The scene: a car park outside Royal Melbourne Hospital’s emergency department. The situation: bomb threat.
Police had narrowed the search down to a car of interest and, ordinarily, the area would be cordoned off for hours while the bomb unit sent in a robot to get a closer look.
Bronx on the trail.Credit:Eddie Jim
But not this time.
Enter Bronx, one of Victoria Police’s two new explosives-detection dogs. Bronx was sent in, off lead, to sniff the car, and detected no suspicious odours.

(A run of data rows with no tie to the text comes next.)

(** A closed half stays closed. *)
Lemma closed_step sh ms o sh' ms' woken ev s :
  chan_step (sh, ms) o = (sh', ms', woken, ev) → closed (half sh s) = true →
  closed (half sh' s) = true.
Proof.
  intros Hstep Hc. destruct o as [s' msg att|s' buf|s'|s' r|s' p]; cbn [chan_step] in Hstep.
  - destruct (send_cases sh ms s' msg att) as [(e & He & _)|(peer' & ms1 & w & He & _ & _ & _ & _ & Hcl & _)];
      rewrite He in Hstep; injection Hstep as <- <- <- <-; [done|].
    destruct (side_cases s' s) as [->|(-> & _ & _)]; halves; [done|congruence].
  - destruct (recv_cases sh ms s' buf) as [(e & He & _)|(msg & rest & peer' & ms1 & w & _ & _ & He & _ & Hcl & _)];
      rewrite He in Hstep; injection Hstep as <- <- <- <-; [done|].
    destruct (side_cases s' s) as [->|(-> & _ & _)]; halves; [done|congruence].
  - destruct (close_cases sh ms s') as (peer' & ms1 & w & He & _ & Hcl & _).
    rewrite He in Hstep. injection Hstep as <- <- <- <-.
    destruct (side_cases s' s) as [->|(-> & _ & _)]; halves; [done|congruence].
  - injection Hstep as <- <- <- <-. unfold attach_mailbox.
    destruct (side_cases s' s) as [->|(-> & _ & _)]; by halves.
  - injection Hstep as <- <- <- <-. unfold channel_set_waiting.
    destruct (side_cases s' s) as [->|(-> & _ & _)]; by halves.
Qed.

Lemma closed_run ops : ∀ sh ms sh' ms' evs s,
  chan_run (sh, ms) ops = (sh', ms', evs) → closed (half sh s) = true → closed (half sh' s) = true.
Proof.
  induction ops as [|o ops IH]; intros sh ms sh' ms' evs s; cbn [chan_run].
  { by intros [= <- <- <-]. }
  destruct (chan_step (sh, ms) o) as [[[sh1 ms1] w] ev] eqn:Hs.
  destruct (chan_run (sh1, ms1) ops) as [[sh2 ms2] evs'] eqn:Hr. intros [= <- <- <-] Hc.
  eapply IH; [exact Hr|]. by eapply closed_step.
Qed.

(** C13.  A channel is a pair of bounded FIFO queues: over any interleaving of
    operations by the two sides, what one side has received, followed by what
    is still queued, is exactly what the other side has sent, message by
    message with its attachment; a queue never holds more than
    [DEFAULT_QUEUE_CAPACITY] messages, none larger than [MAX_MESSAGE_SIZE]. *)
Theorem channel_fifo (ops : list ChanOp) (ms : mailboxes) (st : state) (evs : list event) :
  chan_run (shared_new, ms) ops = (st, evs) →
  ∀ s, sent_by s evs = received_by (other s) evs ++ queue (half st.1 s) ∧
       len (queue (half st.1 s)) <= DEFAULT_QUEUE_CAPACITY ∧
       Forall (λ m, len (msg_data m) <= MAX_MESSAGE_SIZE) (queue (half st.1 s)).
Proof.
  destruct st as [sh ms']. intros Hrun s.
  destruct (chan_run_fifo ops _ _ _ _ _ chan_inv_new Hrun) as [[Hcap Hinv] Hq].
  cbn [fst]. specialize (Hq s). destruct (Hinv s) as [Hl Hf]. rewrite Hcap in Hl.
  split_and!; [|done|done]. by destruct s.
Qed.

(** Closing is orderly: once a side has closed, after any further
    operations every send of legal size to it fails with [PeerClosed] and
    changes nothing, while the other side still receives what was queued, and
    gets [PeerClosed] instead of blocking when nothing is left. *)
Theorem channel_close (ops : list ChanOp) (sh : ChannelShared R) (ms : mailboxes) (s : Side)
    (st : state) (evs : list event) :
  chan_run (close sh ms s).1 ops = (st, evs) →
  is_peer_closed st.1 (other s) = true ∧ would_block_recv st.1 (other s) = false ∧
  (∀ msg att, len msg <= MAX_MESSAGE_SIZE →
     send_with_attachment st.1 st.2 (other s) msg att = (st, [], inr ChPeerClosed)) ∧
  (∀ buf, match queue (half st.1 s) with
          | [] => recv_with_attachment st.1 st.2 (other s) buf = (st, [], inr ChPeerClosed)
          | msg :: _ => len (msg_data msg) <= len buf →
              ∃ st' woken, recv_with_attachment st.1 st.2 (other s) buf =
                (st', woken, inl (msg_data msg ++ drop (length (msg_data msg)) buf,
                                  len (msg_data msg), attachment msg))
          end).
Proof.
  destruct (close_cases sh ms s) as (peer' & ms1 & w & -> & _ & _ & _). cbn [fst].
  destruct st as [sh' ms']. intros Hrun.
  assert (closed (half sh' s) = true) as Hc by (eapply closed_run; [exact Hrun|]; by halves).
  unfold is_peer_closed, would_block_recv. cbn [fst snd]. rewrite other_other, Hc, andb_false_r.
  split_and!; [done|done| |].
  - intros msg att Hm. destruct (send_cases sh' ms' (other s) msg att)
      as [(e & -> & He)|(? & ? & ? & _ & _ & Hcl & _)]; rewrite other_other in *; [|congruence].
    destruct He as [[_ ?]|[(-> & _)|(_ & _ & ? & _)]]; [lia|done|congruence].
  - intros buf. destruct (recv_cases sh' ms' (other s) buf)
      as [(e & He & Hcase)|(msg & rest & peer1 & ms2 & w2 & Hq & Hl & -> & _)];
      rewrite other_other in *; [|rewrite Hq; by eauto].
    destruct Hcase as [(_ & msg & rest & Hq & Hlt)|[(-> & Hq & _)|(_ & _ & ?)]]; [|by rewrite Hq|congruence].
    rewrite Hq. lia.
Qed.


(** A waker remembers one process: when two processes hold the same
    endpoint (handle transfer duplicates it) and both block receiving on it,
    the next message wakes only the one that polled last, and the first is no
    longer registered anywhere on the channel. *)
Theorem shared_endpoint_wakes_last (ht : R → HandleType) (sh : ChannelShared R) (ms : mailboxes)
    (t1 t2 : HandleTable R) (s : Side) (p1 p2 flags1 flags2 : Z) (dst1 dst2 : UserSlice)
    (out1 out2 : Z) (st1 st2 : state) (t1' t2' : HandleTable R) (w1 w2 : list Z) (msg : list Z) :
  half_mailbox (half sh s) = None → 0 < capacity sh → queue (half sh (other s)) = [] →
  closed (half sh s) = false → len msg <= MAX_MESSAGE_SIZE →
  recv_poll ht sh ms t1 s p1 flags1 dst1 out1 = Ok (st1, t1', w1, None) →
  recv_poll ht st1.1 st1.2 t2 s p2 flags2 dst2 out2 = Ok (st2, t2', w2, None) →
  ∃ sh3 ms3, send_with_attachment st2.1 st2.2 (other s) msg None = (sh3, ms3, [p2], inl tt) ∧
    waiting (half_waker (half sh3 s)) = None ∧ would_block_recv sh3 s = false.
Proof.
  intros Hmb Hcap Hq Hopen Hmsg H1 H2.
  destruct (recv_poll_spec ht sh ms t1 s p1 flags1 dst1 out1) as (? & ? & ? & ? & ? & E1 & S1).
  rewrite H1 in E1. injection E1 as -> <- <- <-. destruct (S1 eq_refl) as (-> & -> & _).
  cbn [fst snd] in *.
  destruct (recv_poll_spec ht (channel_set_waiting sh s p1) ms t2 s p2 flags2 dst2 out2)
    as (? & ? & ? & ? & ? & E2 & S2).
  rewrite H2 in E2. injection E2 as -> <- <- <-. destruct (S2 eq_refl) as (-> & -> & _).
  cbn [fst snd]. unfold send_with_attachment, notify, wake, channel_set_waiting, would_block_recv.
  rewrite decide_False by lia. rewrite !other_other.
  destruct s; cbn in *; rewrite Hopen, Hq, Hmb; rewrite decide_False by len_lia; cbn;
    (do 2 eexists; split; [done|]); split; done.
Qed.

End channel.

Lemma channel_fifo_witness :
  let ops : list (ChanOp (R:=Z)) :=
    [CSend SideA [1; 2] (Some 7); CSend SideA [3] None; CRecv SideB (replicate 8 0)] in
  let r := chan_run (shared_new, ∅) ops in
  sent_by SideA r.2 = received_by SideB r.2 ++ queue (half r.1.1 SideA) ∧
  len (queue (half r.1.1 SideA)) <= DEFAULT_QUEUE_CAPACITY ∧
  Forall (λ m, len (msg_data m) <= MAX_MESSAGE_SIZE) (queue (half r.1.1 SideA)).
Proof. intros ops r. apply (channel_fifo ops ∅ r.1 r.2 (surjective_pairing _) SideA). Defined.

Lemma channel_close_witness :
  let sh : ChannelShared Z := set_half shared_new SideA (set_queue half_new [mkMsg [1; 2] None]) in
  let st := (chan_run (close sh ∅ SideA).1 [CRecv SideB (replicate 8 0)]).1 in
  is_peer_closed st.1 SideB = true ∧ would_block_recv st.1 SideB = false ∧
  ∀ msg att, len msg <= MAX_MESSAGE_SIZE →
    send_with_attachment st.1 st.2 SideB msg att = (st, [], inr ChPeerClosed).
Proof.
  intros sh st.
  destruct (channel_close [CRecv SideB (replicate 8 0)] sh ∅ SideA st _ (surjective_pairing _))
    as (H1 & H2 & H3 & _).
  exact (conj H1 (conj H2 H3)).
Defined.


Lemma shared_endpoint_wakes_last_witness :
  let st2 := (channel_set_waiting (channel_set_waiting (R:=Z) shared_new SideB 5) SideB 6, ∅ : mailboxes) in
  ∃ sh3 ms3, send_with_attachment st2.1 st2.2 (other SideB) [1] None = (sh3, ms3, [6], inl tt) ∧
    waiting (half_waker (half sh3 SideB)) = None ∧ would_block_recv sh3 SideB = false.
Proof.
  apply (shared_endpoint_wakes_last (R:=Z) (λ _, HTBuffer) shared_new ∅ HandleTable_new HandleTable_new
    SideB 5 6 0 0 (mkSlice 4096 64) (mkSlice 4096 64) 0 0
    (channel_set_waiting shared_new SideB 5, ∅) _ HandleTable_new HandleTable_new [] []); done.
Defined.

His handler – a bomb technician – then confirmed there was no bomb to speak of.
“It might have taken one to two hours extra,” acting Senior Sergeant Christian Wake said.

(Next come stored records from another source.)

(* ===== verification/Vfs.v ===== *)
(** * The virtual file system ([panda-kernel/src/vfs/mod.rs])

    The mount table: paths are made canonical, matched against the mount
    points, and the call goes to the file system found with the path below its
    mount point.  A file system is the record of its methods. *)

From Stdlib Require Import Ascii String.
From S2P Require Import Prelude Utf8 Text Buffers Path Effects FsTypes Devices.
#[local] Open Scope Z_scope.
#[local] Open Scope list_scope.

Section vfs.
(** The state the file systems work on, and their open files. *)
Context {W H : Type}.

(** [dyn Filesystem]. *)
Record Filesystem := mkFilesystem {
  fs_open : str → ST W FsError H;
  fs_stat : str → ST W FsError FileStat;
  fs_readdir : str → ST W FsError (list FsDirEntry);
  fs_create : str → Z → ST W FsError H;
  fs_unlink : str → ST W FsError ();
  fs_mkdir : str → Z → ST W FsError ();
  fs_rmdir : str → ST W FsError ();
  fs_truncate : str → Z → ST W FsError ();
  fs_sync : ST W FsError ();
}.

(** A file system with the default methods of the trait. *)
Definition read_only_fs (open_ : str → ST W FsError H) (stat_ : str → ST W FsError FileStat)
    (readdir_ : str → ST W FsError (list FsDirEntry)) : Filesystem := {|
  fs_open := open_; fs_stat := stat_; fs_readdir := readdir_;
  fs_create := λ _ _, fail FsReadOnlyFs; fs_unlink := λ _, fail FsReadOnlyFs; fs_mkdir := λ _ _, fail FsReadOnlyFs;
  fs_rmdir := λ _, fail FsReadOnlyFs; fs_truncate := λ _ _, fail FsReadOnlyFs; fs_sync := fail FsReadOnlyFs;
|}.

Record Mount := mkMount { mount_path : str; mount_fs : Filesystem; mount_claim : option ClaimGuard }.

(** The functions of the path library have no errors of their own. *)
Definition path_outcome {A} (m : outcome Empty_set A) : outcome FsError A :=
  match m with Ok a => Ok a | Err e => match e with end | Panic => Panic | OutOfFuel => OutOfFuel end.

Definition vfs_canonicalize (input : str) : outcome FsError str :=
  canonical ← path_outcome (is_canonical input);
  if (canonical : bool) then Ok input
  else
    r ← path_outcome (canonicalize_path_to_buf input (replicate 4096 0));
    Ok (match r.2 with Some s => s | None => [SEP] end).

Definition mount_with_claim (path : str) (fs : Filesystem) (claim : option ClaimGuard) (mounts : list Mount) : list Mount :=
  mounts ++ [mkMount path fs claim].
Definition mount (path : str) (fs : Filesystem) (mounts : list Mount) : list Mount := mount_with_claim path fs None mounts.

“With Bronx, we were able to get up there very quickly, assess it, get our bomb techs up there to clear the vehicle, and we were able to open that area, which was outside the emergency department.”

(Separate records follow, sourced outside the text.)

(* ===== verification/TarFs.v ===== *)
(** * The archive file system ([panda-kernel/src/vfs/tarfs.rs])

    A read-only file system over the entries of a TAR archive.  The archive
    reader is not part of the sources: the entries it yields are an argument. *)

From Stdlib Require Import Sorted Ascii String.
From S2P Require Import Prelude Utf8 Value StrMap Text Path Effects FsTypes Devices Vfs.
#[local] Open Scope Z_scope.
#[local] Open Scope list_scope.

Inductive TarFsError := InvalidArchive | InvalidFilename.

(** An entry: its name, [None] when it is not UTF-8, and its bytes. *)
Record TarEntry := mkEntry { entry_name : option str; entry_data : list Z }.

Abbreviation TarFs := (list (str * list Z)).
Implicit Types files : TarFs.

(** [trim_start_matches("./")]. *)
Fixpoint trim_dot_slash (s : str) : str :=
  match s with
  | a :: b :: r => if decide (a = DOT ∧ b = SLASH) then trim_dot_slash r else s
  | _ => s
  end.

(** The body of the loop for a name that is not empty. *)
Definition add_entry (name : str) (data : list Z) files : TarFs :=
  let normalized := trim_dot_slash name in
  if existsb (λ c, bool_decide (c = [DOT; DOT]) || bool_decide (c = [DOT])) (pieces normalized) then files
  else btree_insert normalized data files.

Fixpoint add_entries (entries : list TarEntry) files : outcome TarFsError TarFs :=
  match entries with
  | [] => Ok files
  | e :: entries =>
      match entry_name e with
      | None => Err InvalidFilename
      | Some [] => add_entries entries files
      | Some name => add_entries entries (add_entry name (entry_data e) files)
      end
  end.

(** [None] is an archive the reader rejects. *)
Definition from_tar_data (archive : option (list TarEntry)) : outcome TarFsError TarFs :=
  match archive with None => Err InvalidArchive | Some entries => add_entries entries [] end.

Definition strip_dir_prefix (key path : str) : option str :=
  match path with [] => Some key | _ => rest ← strip_prefix path key; strip_prefix [SLASH] rest end.

(** ** Open files *)
Record TarFile := mkTarFile { tf_data : list Z; tf_pos : Z }.

Definition TarFile_read (n : Z) : ST TarFile FsError (list Z) := λ f,
  let remaining := Z.max 0 (len (tf_data f) - tf_pos f) in
  let to_read := Z.min n remaining in
  if decide (to_read > 0) then
    match slice (tf_data f) (tf_pos f) (tf_pos f + to_read) with
    | Ok bs => (mkTarFile (tf_data f) (tf_pos f + to_read), Ok bs)
    | o => (f, o)
    end
  else (f, Ok []).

Bomber indicates to his handler where the source of the suspicious smell is coming from.Credit:Eddie Jim
Bomber and Bronx, two Belgian Malinois – a breed prized for agility — have become the first dogs to be embedded within a police bomb squad in Australia.
Ordinarily, dogs like them are trained and handled by police dog squads, but by being handled separately by bomb technicians, the squad can respond faster than using robots, rendering suspect or actual devices safer far faster, Senior Sergeant Wake said.
The call-out to the Royal Melbourne Hospital was one of Bomber and Bronx’s more successful jobs, but on search warrants, the canines have also beaten detectives in finding guns and home-made bombs hidden in homes.
“Persons of interests can hide stuff to keep it away from police, but you’re not going to keep it away from Bomber and Bronx,” Senior Sergeant Wake said.
Bronx with his handler.Credit:Eddie Jim
“Indications” is the term for when the dogs tell their handlers when they have found the source of an odour.
In a demonstration, the handlers command the dogs to “find it”, setting them off, nose to the ground. Once they have hit the site where the scent is strongest, Bronx indicates by going rigid, while Bomber, as much as he tries to remain still, can’t help but wag his tail just a little.
They get trained to detect a variety of odours, from industrial chemical smells, to smells associated with material used to make home-made explosive devices.
Their ultimate reward isn’t food, either. They instead crave play time with their favourite toy.
“He knows he’s not allowed to touch it [the toy] until the job is over,” Bronx’s handler says.